• _TASK_:
Exactly as they appear, copy the lines from the start of the entries below to the line containing "to be stepped over. *)", both ends included.

[Saved entries]
(** * Authors and owners: the binary and JSON codecs of [types/author.go]

    A shallow embedding of [src/types/author.go] (package [types]) and the
    properties of its owner factory [GenerateOwner], of the storage codec
    [Author.encode] / [Author.decode] and of the JSON codec
    [Author.MarshalJSON] / [Author.UnmarshalJSON].

    Conventions.
    - A Go [string] is a sequence of bytes: [String.string].
    - A Go [[]byte] is a [list byte].
    - [uint8] and [uint64] values are [N]; no arithmetic is done on them in
      this file, so no wrap-around is written out.
    - A Go function returning [(T, error)] returns a [result T]; a method
      that assigns to its receiver and returns [error] returns the new
      receiver together with an [option error]. *)

From Stdlib Require Import String Ascii List Arith NArith Bool Lia.
From Stdlib Require Import DecimalString DecimalN.
From Stdlib.Strings Require Import Byte.
Import ListNotations.
Local Open Scope string_scope.
Local Open Scope N_scope.

Set Implicit Arguments.

(** ** Errors *)

(** The values of Go's [error] interface that occur in this file. *)
Inductive error : Type :=
| errors_New (msg : string)            (* errors.New(msg) *)
| hex_InvalidByteError (c : ascii)     (* encoding/hex *)
| hex_ErrLength                        (* encoding/hex *)
| rlp_error (msg : string)             (* any error of the rlp package *)
| json_error (msg : string).           (* any error of encoding/json *)

Inductive result (A : Type) : Type :=
| Ok (x : A)
| Err (e : error).
Arguments Ok {A} x.
Arguments Err {A} e.

(** ** Library functions of Go used by [GenerateOwner] *)

(** [strings.HasPrefix(s, prefix)]. *)
Definition strings_HasPrefix (s pre : string) : bool := String.prefix pre s.

(** [strings.Split(s, sep)] for a non-empty [sep] (the only call passes
    ["0x"]): [s] is cut at each occurrence of [sep], found from left to
    right without overlap; the pieces between the occurrences are returned,
    one more than there are occurrences.

    [Split_from sep skip cur s] scans [s]; [cur] is the piece being
    collected and [skip] the number of bytes of an occurrence of [sep] still
    to be stepped over. *)
Fixpoint Split_from (sep : string) (skip : nat) (cur : string) (s : string)
  : list string :=
  match s with
  | EmptyString => [cur]
  | String c s' =>
      match skip with
      | S k => Split_from sep k cur s'
      | O =>
          if String.prefix sep s
          then cur :: Split_from sep (String.length sep - 1) EmptyString s'
          else Split_from sep 0 (cur ++ String c EmptyString) s'
      end
  end.

Definition strings_Split (s sep : string) : list string :=
  Split_from sep 0 EmptyString s.

(** [encoding/hex]: the value of a hexadecimal digit, [None] for any other
    byte ([reverseHexTable] holds 0xff there). *)
Definition fromHexChar (c : ascii) : option N :=
  let n := N_of_ascii c in
  if (48 <=? n) && (n <=? 57) then Some (n - 48)          (* '0'..'9' *)
  else if (97 <=? n) && (n <=? 102) then Some (n - 87)    (* 'a'..'f' *)
  else if (65 <=? n) && (n <=? 70) then Some (n - 55)     (* 'A'..'F' *)
  else None.

(** The byte [(a << 4) | b] of two digit values. *)
Definition hex_byte (a b : N) : byte :=
  match Byte.of_N (N.lor (N.shiftl a 4) b) with
  | Some x => x
  | None => x00
  end.

(** [hex.DecodeString(s)].  The digits are read two at a time.  The result
    is the pair Go returns: the bytes decoded before the first error, and
    the error, if any (the documentation of the function: "If the input is
    malformed, DecodeString returns the bytes decoded before the error";
    so since Go 1.10, before which the bytes were nil on an error).  An odd
    length is reported by [ErrLength] unless the last byte is not a
    digit. *)
Fixpoint hex_DecodeString (s : string) : list byte * option error :=
  match s with
  | EmptyString => ([], None)
  | String p EmptyString =>
      match fromHexChar p with
      | None => ([], Some (hex_InvalidByteError p))
      | Some _ => ([], Some hex_ErrLength)
      end
  | String p (String q rest) =>
      match fromHexChar p with
      | None => ([], Some (hex_InvalidByteError p))
      | Some a =>
          match fromHexChar q with
          | None => ([], Some (hex_InvalidByteError q))
          | Some b =>
              let '(d, err) := hex_DecodeString rest in
              (hex_byte a b :: d, err)
          end
      end
  end.

(** ** The inner function [f] of [GenerateOwner] *)

(** The text handed to [hex.DecodeString] (the variable [formatStr]):
    [in] itself, or element 1 of [strings.Split(in, "0x")] when [in] starts
    with ["0x"].  Indexing a Go slice out of range panics; with the prefix
    present the slice has at least two elements (lemma
    [Split_0x_prefix_index1] below), so the default of [nth] is never
    used. *)
Definition formatStr (input : string) : string :=
  if strings_HasPrefix input "0x"
  then nth 1 (strings_Split input "0x") EmptyString
  else input.

(** [f(in)]: the decoded bytes; the error of [hex.DecodeString] is dropped
    ([d, _ := hex.DecodeString(formatStr)]). *)
Definition f (input : string) : list byte :=
  fst (hex_DecodeString (formatStr input)).

(** ** The identity types and the collaborators *)

(** [AuthorType] is a [uint8]; the three tags are declared with [iota]. *)
Definition AuthorType := N.
Definition AccountNameType : AuthorType := 0.
Definition PubKeyType : AuthorType := 1.
Definition AddressType : AuthorType := 2.

(** Modelled from the spec: the type [Name] is declared in package [types]
    outside [author.go]; the data model gives it as [Name(string)], and
    [author.go] converts a [string] to it ([Name(author)],
    [Name(aj.OwnerStr)]). *)
Definition Name := string.

(** The types [PubKey] and [Address] of package [types] and their methods
    are declared outside [author.go] as well.  [author.go] uses only what
    is listed here, so they are taken as parameters:
    - [PubKey_new] is the value of [*new(PubKey)], the zero value;
    - [PubKey_SetBytes k b] is [k] after [k.SetBytes(b)];
    - [PubKey_String k] is [k.String()]; likewise for [Name] and [Address];
    - [HexToPubKey] is the function of that name. *)
Class IdentityTypes : Type := {
  PubKey : Type;
  Address : Type;
  Name_String : Name -> string;
  PubKey_new : PubKey;
  PubKey_SetBytes : PubKey -> list byte -> PubKey;
  PubKey_String : PubKey -> string;
  HexToPubKey : string -> PubKey;
  Address_new : Address;
  Address_SetBytes : Address -> list byte -> Address;
  Address_String : Address -> string
}.

(** The codec of package [rlp] at one Go type: [rlp.EncodeToBytes(&v)] and
    [rlp.DecodeBytes(b, &v)] for a fresh variable [v] of that type. *)
Class Rlp (T : Type) : Type := {
  rlp_EncodeToBytes : T -> result (list byte);
  rlp_DecodeBytes : list byte -> result T
}.

(** What the storage codec expects of its collaborator: decoding what was
    encoded gives the value back. *)
Class RlpLossless (T : Type) {codec : Rlp T} : Prop := {
  rlp_decode_encode :
    forall (v : T) b, rlp_EncodeToBytes v = Ok b -> rlp_DecodeBytes b = Ok v
}.
Arguments RlpLossless T {codec}.

Section AuthorModel.

Context {ids : IdentityTypes}.

(** ** Owners and authors *)

(** The interface [Owner] ([String() string]).  A value of an interface
    type is nil or holds a value of some dynamic type; the type switches of
    [author.go] tell [Name], [PubKey] and [Address] from every other
    dynamic type, of which only the type's name and the result of
    [String()] are kept. *)
Inductive Owner : Type :=
| Owner_nil
| Owner_Name (n : Name)
| Owner_PubKey (k : PubKey)
| Owner_Address (ad : Address)
| Owner_other (dyn_type : string) (str : string).

(** The owner is one of the three types the codecs handle. *)
Definition known_variant (o : Owner) : bool :=
  match o with
  | Owner_Name _ | Owner_PubKey _ | Owner_Address _ => true
  | Owner_nil | Owner_other _ _ => false
  end.

(** The tag that goes with a known variant. *)
Definition variant_tag (o : Owner) : option AuthorType :=
  match o with
  | Owner_Name _ => Some AccountNameType
  | Owner_PubKey _ => Some PubKeyType
  | Owner_Address _ => Some AddressType
  | Owner_nil | Owner_other _ _ => None
  end.

(** [o.String()], for a non-nil owner. *)
Definition Owner_String (o : Owner) : option string :=
  match o with
  | Owner_nil => None
  | Owner_Name n => Some (Name_String n)
  | Owner_PubKey k => Some (PubKey_String k)
  | Owner_Address ad => Some (Address_String ad)
  | Owner_other _ str => Some str
  end.

Record Author : Type := mkAuthor {
  Author_Owner : Owner;      (* the embedded field [Owner] *)
  Author_Weight : N          (* [Weight uint64] *)
}.

Definition set_Owner (a : Author) (o : Owner) : Author :=
  {| Author_Owner := o; Author_Weight := Author_Weight a |}.
Definition set_Weight (a : Author) (w : N) : Author :=
  {| Author_Owner := Author_Owner a; Author_Weight := w |}.

Record StorageAuthor : Type := mkStorageAuthor {
  SA_Type : AuthorType;
  SA_DataRaw : list byte;    (* [rlp.RawValue] *)
  SA_Weight : N
}.

Definition NewAuthor (owner : Owner) (weight : N) : Author :=
  {| Author_Owner := owner; Author_Weight := weight |}.

Definition GetWeight (a : Author) : N := Author_Weight a.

• _EXERCISE SOLUTION_:
(** * Authors and owners: the binary and JSON codecs of [types/author.go]

    A shallow embedding of [src/types/author.go] (package [types]) and the
    properties of its owner factory [GenerateOwner], of the storage codec
    [Author.encode] / [Author.decode] and of the JSON codec
    [Author.MarshalJSON] / [Author.UnmarshalJSON].

    Conventions.
    - A Go [string] is a sequence of bytes: [String.string].
    - A Go [[]byte] is a [list byte].
    - [uint8] and [uint64] values are [N]; no arithmetic is done on them in
      this file, so no wrap-around is written out.
    - A Go function returning [(T, error)] returns a [result T]; a method
      that assigns to its receiver and returns [error] returns the new
      receiver together with an [option error]. *)

From Stdlib Require Import String Ascii List Arith NArith Bool Lia.
From Stdlib Require Import DecimalString DecimalN.
From Stdlib.Strings Require Import Byte.
Import ListNotations.
Local Open Scope string_scope.
Local Open Scope N_scope.

Set Implicit Arguments.

(** ** Errors *)

(** The values of Go's [error] interface that occur in this file. *)
Inductive error : Type :=
| errors_New (msg : string)            (* errors.New(msg) *)
| hex_InvalidByteError (c : ascii)     (* encoding/hex *)
| hex_ErrLength                        (* encoding/hex *)
| rlp_error (msg : string)             (* any error of the rlp package *)
| json_error (msg : string).           (* any error of encoding/json *)

Inductive result (A : Type) : Type :=
| Ok (x : A)
| Err (e : error).
Arguments Ok {A} x.
Arguments Err {A} e.

(** ** Library functions of Go used by [GenerateOwner] *)

(** [strings.HasPrefix(s, prefix)]. *)
Definition strings_HasPrefix (s pre : string) : bool := String.prefix pre s.

(** [strings.Split(s, sep)] for a non-empty [sep] (the only call passes
    ["0x"]): [s] is cut at each occurrence of [sep], found from left to
    right without overlap; the pieces between the occurrences are returned,
    one more than there are occurrences.

    [Split_from sep skip cur s] scans [s]; [cur] is the piece being
    collected and [skip] the number of bytes of an occurrence of [sep] still
    to be stepped over. *)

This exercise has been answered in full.